(** ** A restart gives the settings back *)
Section restart.
Lemma set_keeps_loadable f v c : In f kSettingFields -> accepted f v = true -> loadable c = c ->
  match sf_member f with single _ set => loadable (set v c) = set v c | many get set => loadable (set (get c ++ [v]) c) = set (get c ++ [v]) c end.
Proof.
  intros Hf Ha Hc. destruct c as [? ? ? ? ? ? ? ? base ? ? ? files ? ? ? ?]. unfold loadable in Hc. cbn in Hc. injection Hc as H1 H2.
  cbn [In kSettingFields] in Hf. repeat destruct Hf as [<-|Hf]; try done; unfold loadable; cbn in *; try (by rewrite ?H1, ?H2).
  - by rewrite Ha, H2.
  - rewrite H1. f_equal. rewrite List.filter_app, H2. cbn. by rewrite Ha.
Qed.
Lemma ParseField_loadable s f c : In f kSettingFields -> loadable c = c -> loadable (ParseField s f c) = ParseField s f c.
Proof.
  intros Hf. unfold ParseField. pose proof (fun v c => set_keeps_loadable f v c Hf) as Hk. destruct (sf_member f) as [get set|get set].
  - intros Hc. cbv zeta. destruct (accepted f _) eqn:Ea; [by apply Hk|done].
  - revert c. induction (children (Some s) "value") as [|v vs IH]; intros c Hc; cbn [fold_left]; [done|]. apply IH.
    cbv zeta. destruct (accepted f _) eqn:Ea; [by apply Hk|done].
Qed.
Lemma ParseWindowSize_loadable s c : loadable c = c -> loadable (ParseWindowSize s c) = ParseWindowSize s c.
Proof.
  unfold ParseWindowSize. revert c. induction (children (Some s) "value") as [|v vs IH]; intros c Hc; cbn [fold_left]; [done|].
  apply IH. unfold parse_size. destruct c as []. unfold loadable in *. cbn in Hc. injection Hc as H1 H2.
  destruct (negb _); [|destruct (negb _)]; cbn; by rewrite H1, H2.
Qed.
Lemma ParseSetting_loadable c s : loadable c = c -> loadable (ParseSetting c s) = ParseSetting c s.
Proof.
  intros Hc. unfold ParseSetting. cbv zeta. destruct (String.eqb _ _); [by apply ParseWindowSize_loadable|].
  destruct (List.find _ _) as [f|] eqn:Ef; [|done]. apply find_some in Ef as [Hf _]. by apply ParseField_loadable.
Qed.
Lemma parse_document_loadable doc : loadable (parse_document doc) = parse_document doc.
Proof.
  unfold parse_document. cbv zeta. assert (loadable empty_config = empty_config) as H by done. revert H. generalize empty_config.
  induction (children _ "setting") as [|s ss IH]; intros c Hc; cbn [fold_left]; [done|]. by apply IH, ParseSetting_loadable.
Qed.
Context {W : Type} {HW : World W} {FS : FileSystem W} {laws : FileSystemLaws W} (sort : list DirEntry -> list DirEntry)
  (load_buffer : list Z -> result string (list XmlNode)) (save : list XmlNode -> list Z).
Definition known_vehicle (catalog : Catalog) (c : AppConfig) : AppConfig :=
  match FindVehicle catalog (ac_selected_vehicle_id c) with Some _ => c | None => set_selected_vehicle_id "" c end.
Lemma known_vehicle_ok catalog paths c : WithDefaults c paths = c -> loadable c = c -> restorable catalog paths (known_vehicle catalog c).
Proof.
  intros Hd Hl. unfold known_vehicle, restorable. destruct (FindVehicle _ _) eqn:E; [split_and!; try done; right; by rewrite E|].
  split; [rewrite WithDefaults_eq in *|split; [|by left; destruct c]]; destruct c.
  - cbn in *. by injection Hd as -> -> -> -> -> -> -> -> ->.
  - unfold loadable in *. cbn in *. by injection Hl as -> ->.
Qed.
Lemma known_vehicle_id catalog paths c : restorable catalog paths c -> known_vehicle catalog c = c.
Proof.
  intros (_ & _ & [E|[row E]]); unfold known_vehicle.
  - destruct (FindVehicle _ _); [done|]. destruct c. cbn in *. by subst.
  - by rewrite E.
Qed.
(** What a successful [Initialize] leaves, from the parsed settings. *)
Lemma Initialize_inv s root version w s' w' : Initialize sort load_buffer save s root version w = ((Ok tt, s'), w') ->
  exists w1 parsed, snd (ProvisionConfigDirectories sort (ResolveConfigPaths root version) w) = w1
    /\ fst (ParseAppConfig load_buffer (ResolveConfigPaths root version) w1) = Ok parsed
    /\ catalog_ s' = catalog_ s /\ initialized_ s' = true /\ provisioned_ s' = ResolveConfigPaths root version
    /\ exists c, settings_ s' = known_vehicle (catalog_ s) c
         /\ (c = WithDefaults parsed (ResolveConfigPaths root version)
             \/ c = normalized (WithDefaults parsed (ResolveConfigPaths root version))).
Proof.
  unfold Initialize, io_bind. cbv zeta. set (paths := ResolveConfigPaths root version).
  destruct (ProvisionConfigDirectories sort paths w) as [[u|e] w1]; [|discriminate].
  destruct (ParseAppConfig load_buffer paths w1) as [[parsed|e] w2] eqn:Ep; [|discriminate].
  unfold SaveAppConfig, io_try, io_bind. cbv zeta. destruct (files_Write _ _ w2) as [[u2|e] w3]; cbn; intros [= <- <-];
    exists w1, parsed; rewrite Ep; (split_and!; [done..|]); (eexists; split; [reflexivity|]); first [by left|by right].
Qed.
Lemma ParseAppConfig_loadable paths w parsed : fst (ParseAppConfig (W := W) load_buffer paths w) = Ok parsed -> loadable parsed = parsed.
Proof.
  unfold ParseAppConfig, io_try, io_bind. destruct (files_Read _ w) as [[bytes|e] w1]; [|discriminate].
  destruct (load_buffer bytes); [|discriminate]. intros [= <-]. apply parse_document_loadable.
Qed.
Lemma Initialize_restorable s root version w s' w' : Initialize sort load_buffer save s root version w = ((Ok tt, s'), w') ->
  restorable (catalog_ s') (provisioned_ s') (settings_ s').
Proof.
  intros (w1 & parsed & _ & Hp & -> & _ & -> & c & -> & Hc)%Initialize_inv. apply ParseAppConfig_loadable in Hp.
  pose proof (loaded_restorable parsed (ResolveConfigPaths root version)) as Hl. rewrite Hp in Hl.
  pose proof (ResolveConfigPaths_slashed root version) as Hs.
  destruct Hc as [-> | ->]; apply known_vehicle_ok; [apply WithDefaults_idemp|done| |].
  - by rewrite normalized_defaults, WithDefaults_idemp.
  - by rewrite normalized_loadable, Hl.
Qed.
Lemma config_file_outside root version : outside (syslog_files_directory (ResolveConfigPaths root version)) (config_file (ResolveConfigPaths root version)).
Proof.
  unfold outside. cbn [syslog_files_directory config_file ResolveConfigPaths]. rewrite !string_app_assoc.
  assert (forall a b c, String.prefix (a +:+ b) (a +:+ c) = String.prefix b c) as Hp.
  { induction a as [|x a IH]; intros b c; [done|]. change (String.prefix (String x (a +:+ b)) (String x (a +:+ c)) = String.prefix b c).
    cbn. destruct (Ascii.ascii_dec x x); [apply IH|done]. }
  by rewrite !Hp.
Qed.
(** Settings edits that keep a session restorable: choosing vehicles. *)
Definition select_rows (s : ConfigSession) (rows : list Z) : ConfigSession := fold_left (fun s row => fst (SelectRow s row)) rows s.
Lemma position_is_Some {A} (g : A -> bool) l n a : a ∈ l -> g a = true -> is_Some (position g n l).
Proof.
  revert n. induction l as [|x l IH]; intros n Hin Ha; [by apply elem_of_nil in Hin|]. cbn. destruct (g x) eqn:E; [by eexists|].
  apply elem_of_cons in Hin as [<-|Hin]; [congruence|]. by apply IH.
Qed.
Definition restorable_session (s : ConfigSession) : Prop := restorable (catalog_ s) (provisioned_ s) (settings_ s).
Lemma SelectRow_restorable s row : restorable_session s -> restorable_session (fst (SelectRow s row)).
Proof.
  unfold SelectRow. destruct (negb _); [done|]. cbv zeta. destruct (zlookup _ row) as [v|] eqn:Ev; [|done].
  unfold restorable_session, restorable. cbn. intros (Hd & Hl & _). split_and!.
  - rewrite WithDefaults_eq in *. destruct (settings_ s). cbn in *. by injection Hd as -> -> -> -> -> -> -> -> ->.
  - destruct (settings_ s). unfold loadable in *. cbn in *. by injection Hl as -> ->.
  - assert (ac_selected_vehicle_id (set_selected_log_protocol (log_protocol_of v) (set_selected_vehicle_id (id v) (settings_ s))) = id v) as ->
      by (by destruct (settings_ s)).
    unfold FindVehicle. destruct (String.eqb_spec (id v) "") as [E|E]; [by left|right].
    apply (position_is_Some _ _ _ v); [|apply String.eqb_refl]. unfold zlookup in Ev. case_decide; [|done]. by eapply list_elem_of_lookup_2.
Qed.
Lemma select_rows_keeps s rows : restorable_session s -> restorable_session (select_rows s rows)
  /\ catalog_ (select_rows s rows) = catalog_ s /\ initialized_ (select_rows s rows) = initialized_ s
  /\ provisioned_ (select_rows s rows) = provisioned_ s.
Proof.
  unfold select_rows. revert s. induction rows as [|row rows IH]; intros s Hs; [done|]. cbn [fold_left].
  destruct (IH (fst (SelectRow s row)) (SelectRow_restorable s row Hs)) as (H1 & H2 & H3 & H4). split; [done|].
  rewrite H2, H3, H4. unfold SelectRow. destruct (negb _); [done|]. cbv zeta. by destruct (zlookup _ row).
Qed.
Lemma saved_settings_load root version s w s1 w1 s3 s2 w2 :
  prints_settings load_buffer save -> initialized_ s = true -> provisioned_ s = ResolveConfigPaths root version -> restorable_session s ->
  Save (W := W) save s w = ((Ok tt, s1), w1) -> catalog_ s3 = catalog_ s ->
  Initialize sort load_buffer save s3 root version w1 = ((Ok tt, s2), w2) -> s2 = s1.
Proof.
  intros Hprint Hi Hpr Hr Hsave Hcat Hinit. unfold Save in Hsave. rewrite Hi in Hsave. cbn [negb] in Hsave.
  unfold SaveAppConfig, io_try, io_bind in Hsave. cbv zeta in Hsave. rewrite Hpr in Hsave.
  set (paths := ResolveConfigPaths root version) in *. set (c := normalized (settings_ s)) in *.
  assert (loadable c = c) as Hlc by (unfold c; by rewrite normalized_loadable, (proj1 (proj2 Hr))).
  destruct (Hprint c Hlc) as [Hbytes Hload]. pose proof (proj2 (fs_write (config_file paths) (save (config_document c)) w)) as Hfile.
  destruct (files_Write _ _ w) as [[[]|e] w'] eqn:Ew; [|discriminate]. injection Hsave as <- <-. cbn in Hfile. specialize (Hfile eq_refl Hbytes).
  apply (Provision_keeps sort paths w' (config_file paths) _ (config_file_outside root version)) in Hfile.
  destruct (Initialize_inv _ _ _ _ _ _ Hinit) as (w3 & parsed & Hw3 & Hp & E1 & E2 & E3 & c2 & E4 & Hc2). rewrite Hcat in *.
  unfold ParseAppConfig, io_try, io_bind in Hp. pose proof (proj2 (fs_read (config_file paths) w3)) as Hread.
  fold paths in Hw3, Hp. rewrite Hw3 in Hfile. specialize (Hread _ Hfile). destruct (files_Read (config_file paths) w3) as [r w4]. cbn in Hread. subst r.
  rewrite Hload in Hp. unfold io_ret in Hp. cbn [fst] in Hp. injection Hp as <-. rewrite settings_read_back in Hc2. fold paths in Hc2.
  destruct Hr as (Hd & Hl & Hv). rewrite Hpr in Hd. pose proof (ResolveConfigPaths_slashed root version : slashed paths) as Hs.
  assert (WithDefaults c paths = c) as Hdc by (unfold c; by rewrite <- normalized_defaults, Hd).
  assert (c2 = c) as ->. { rewrite Hlc, Hdc in Hc2. destruct Hc2 as [-> | ->]; [done|]. apply normalized_idemp. }
  assert (known_vehicle (catalog_ s) c = c) as Hk.
  { apply (known_vehicle_id _ paths). split_and!; try done. unfold c. by destruct (settings_ s). }
  destruct s2. cbn in *. subst. rewrite Hk. unfold with_settings. by rewrite Hi, Hpr.
Qed.
(** C18: Settings survive a restart. Initialise a session, choose any vehicles, save, and
    initialise again over the same files: the second session is the saved one, its
    catalog, paths, settings and selected vehicle, whatever the first file held, as long as
    the XML printer's documents parse and the file system keeps what was written. *)
Theorem settings_survive_restart root version s0 w0 s w rows w' s1 w1 s3 s2 w2 :
  prints_settings load_buffer save ->
  Initialize sort load_buffer save s0 root version w0 = ((Ok tt, s), w) ->
  Save (W := W) save (select_rows s rows) w' = ((Ok tt, s1), w1) ->
  catalog_ s3 = catalog_ s0 -> Initialize sort load_buffer save s3 root version w1 = ((Ok tt, s2), w2) ->
  s2 = s1.
Proof.
  intros Hprint H0 Hsave Hcat H2. pose proof (Initialize_restorable _ _ _ _ _ _ H0) as Hr.
  destruct (Initialize_inv _ _ _ _ _ _ H0) as (_ & _ & _ & _ & Ec & Ei & Ep & _).
  destruct (select_rows_keeps s rows Hr) as (Hr' & Ec' & Ei' & Ep').
  exact (saved_settings_load root version (select_rows s rows) w' s1 w1 s3 s2 w2 Hprint ltac:(congruence) ltac:(congruence) Hr' Hsave
    ltac:(congruence) H2).
Qed.
End restart.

*-*-*

Work task — The answer is each line from the entries above in which the word "pose" occurs.

Output of the task —
  intros Hf. unfold ParseField. pose proof (fun v c => set_keeps_loadable f v c Hf) as Hk. destruct (sf_member f) as [get set|get set].
  pose proof (loaded_restorable parsed (ResolveConfigPaths root version)) as Hl. rewrite Hp in Hl.
  pose proof (ResolveConfigPaths_slashed root version) as Hs.
  destruct (Hprint c Hlc) as [Hbytes Hload]. pose proof (proj2 (fs_write (config_file paths) (save (config_document c)) w)) as Hfile.
  unfold ParseAppConfig, io_try, io_bind in Hp. pose proof (proj2 (fs_read (config_file paths) w3)) as Hread.
  destruct Hr as (Hd & Hl & Hv). rewrite Hpr in Hd. pose proof (ResolveConfigPaths_slashed root version : slashed paths) as Hs.
  intros Hprint H0 Hsave Hcat H2. pose proof (Initialize_restorable _ _ _ _ _ _ H0) as Hr.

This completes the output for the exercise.